What to do
Could you reproduce, word for word, everything below from the line containing "Definition XQC_FRAME_BIT_ACK_MP : Z" down to the line containing "Definition XQC_FRAME_BIT_MP_NEW_CONNECTION_ID : Z", with both of those lines included and no others?

Data to use
(** ** Frame type bits: [xqc_frame.h] *)

Definition XQC_FRAME_BIT_PADDING : Z := 1 << 0.
Definition XQC_FRAME_BIT_PING : Z := 1 << 1.
Definition XQC_FRAME_BIT_ACK : Z := 1 << 2.
Definition XQC_FRAME_BIT_RESET_STREAM : Z := 1 << 3.
Definition XQC_FRAME_BIT_STOP_SENDING : Z := 1 << 4.
Definition XQC_FRAME_BIT_CRYPTO : Z := 1 << 5.
Definition XQC_FRAME_BIT_NEW_TOKEN : Z := 1 << 6.
Definition XQC_FRAME_BIT_STREAM : Z := 1 << 7.
Definition XQC_FRAME_BIT_MAX_DATA : Z := 1 << 8.
Definition XQC_FRAME_BIT_MAX_STREAM_DATA : Z := 1 << 9.
Definition XQC_FRAME_BIT_MAX_STREAMS : Z := 1 << 10.
Definition XQC_FRAME_BIT_DATA_BLOCKED : Z := 1 << 11.
Definition XQC_FRAME_BIT_STREAM_DATA_BLOCKED : Z := 1 << 12.
Definition XQC_FRAME_BIT_STREAMS_BLOCKED : Z := 1 << 13.
Definition XQC_FRAME_BIT_NEW_CONNECTION_ID : Z := 1 << 14.
Definition XQC_FRAME_BIT_RETIRE_CONNECTION_ID : Z := 1 << 15.
Definition XQC_FRAME_BIT_PATH_CHALLENGE : Z := 1 << 16.
Definition XQC_FRAME_BIT_PATH_RESPONSE : Z := 1 << 17.
Definition XQC_FRAME_BIT_CONNECTION_CLOSE : Z := 1 << 18.
Definition XQC_FRAME_BIT_HANDSHAKE_DONE : Z := 1 << 19.
Definition XQC_FRAME_BIT_ACK_MP : Z := 1 << 20.
Definition XQC_FRAME_BIT_PATH_ABANDON : Z := 1 << 21.
Definition XQC_FRAME_BIT_PATH_STANDBY : Z := 1 << 23.
Definition XQC_FRAME_BIT_PATH_AVAILABLE : Z := 1 << 24.
Definition XQC_FRAME_BIT_MP_NEW_CONNECTION_ID : Z := 1 << 25.
Definition XQC_FRAME_BIT_MP_RETIRE_CONNECTION_ID : Z := 1 << 26.
Definition XQC_FRAME_BIT_MAX_PATH_ID : Z := 1 << 27.
Definition XQC_FRAME_BIT_PATH_FROZEN : Z := 1 << 28.
Definition XQC_FRAME_BIT_DATAGRAM : Z := 1 << 29.
Definition XQC_FRAME_BIT_RESET_STREAM_AT : Z := 1 << 33.
Definition XQC_FRAME_BIT_PATHS_BLOCKED : Z := 1 << 34.
Definition XQC_FRAME_BIT_PATH_CIDS_BLOCKED : Z := 1 << 35.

Answer box
Definition XQC_FRAME_BIT_ACK_MP : Z := 1 << 20.
Definition XQC_FRAME_BIT_PATH_ABANDON : Z := 1 << 21.
Definition XQC_FRAME_BIT_PATH_STANDBY : Z := 1 << 23.
Definition XQC_FRAME_BIT_PATH_AVAILABLE : Z := 1 << 24.
Definition XQC_FRAME_BIT_MP_NEW_CONNECTION_ID : Z := 1 << 25.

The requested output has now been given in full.